Content starts
(** ** Handler table *)

(** C7.  Registering under a name that already has a handler, with
    keyword arguments that name no parameter of the call and a rule
    specification the constructor accepts: a handler that is another
    object raises [AssertionError] from the registration itself and leaves
    the table as it was (the rule list has the new rule by then); a
    handler of the same identity is stored over the old entry and the
    registration succeeds; and when it is the very handler already stored
    the table does not change. *)
Theorem handler_conflict (name : option string) (n : string) (old new : handler)
    (kwargs : gmap string value) (rule : DialogueStateRule) (dm : DialogueManager) :
  call_clash kwargs = false →
  resolve_name name (Some new) = Ok n →
  DialogueStateRule_init n kwargs = Ok rule →
  handler_map dm !! n = Some old →
  (h_id new ≠ h_id old →
     ∃ dm', add_dialogue_rule name (Some new) kwargs dm = (Raise AssertionError, dm')
            ∧ handler_map dm' = handler_map dm
            ∧ rules dm' = sort_by_key complexity (rules dm ++ [rule]))
  ∧ (h_id new = h_id old →
     ∃ dm', add_dialogue_rule name (Some new) kwargs dm = (Ok tt, dm')
            ∧ handler_map dm' = <[n := new]> (handler_map dm))
  ∧ (new = old →
     ∃ dm', add_dialogue_rule name (Some new) kwargs dm = (Ok tt, dm')
            ∧ handler_map dm' = handler_map dm).
Proof.
  intros Hclash Hname Hrule Hold. unfold add_dialogue_rule.
  rewrite Hclash, Hname, Hrule; simpl. rewrite Hold. unfold handler_ne.
  split; [|split].
  - intros Hne. apply Nat.eqb_neq in Hne. rewrite Nat.eqb_sym, Hne; simpl. eauto.
  - intros Heq. apply Nat.eqb_eq in Heq. rewrite Nat.eqb_sym, Heq; simpl. eauto.
  - intros ->. rewrite Nat.eqb_refl; simpl. eexists. split; [done|]; simpl.
    by apply insert_id.
Qed.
Content ends
**Description of the task**
Wherever the word "unfold" occurs in the data, copy that whole line.

**Finished exercise**
  intros Hclash Hname Hrule Hold. unfold add_dialogue_rule.
  rewrite Hclash, Hname, Hrule; simpl. rewrite Hold. unfold handler_ne.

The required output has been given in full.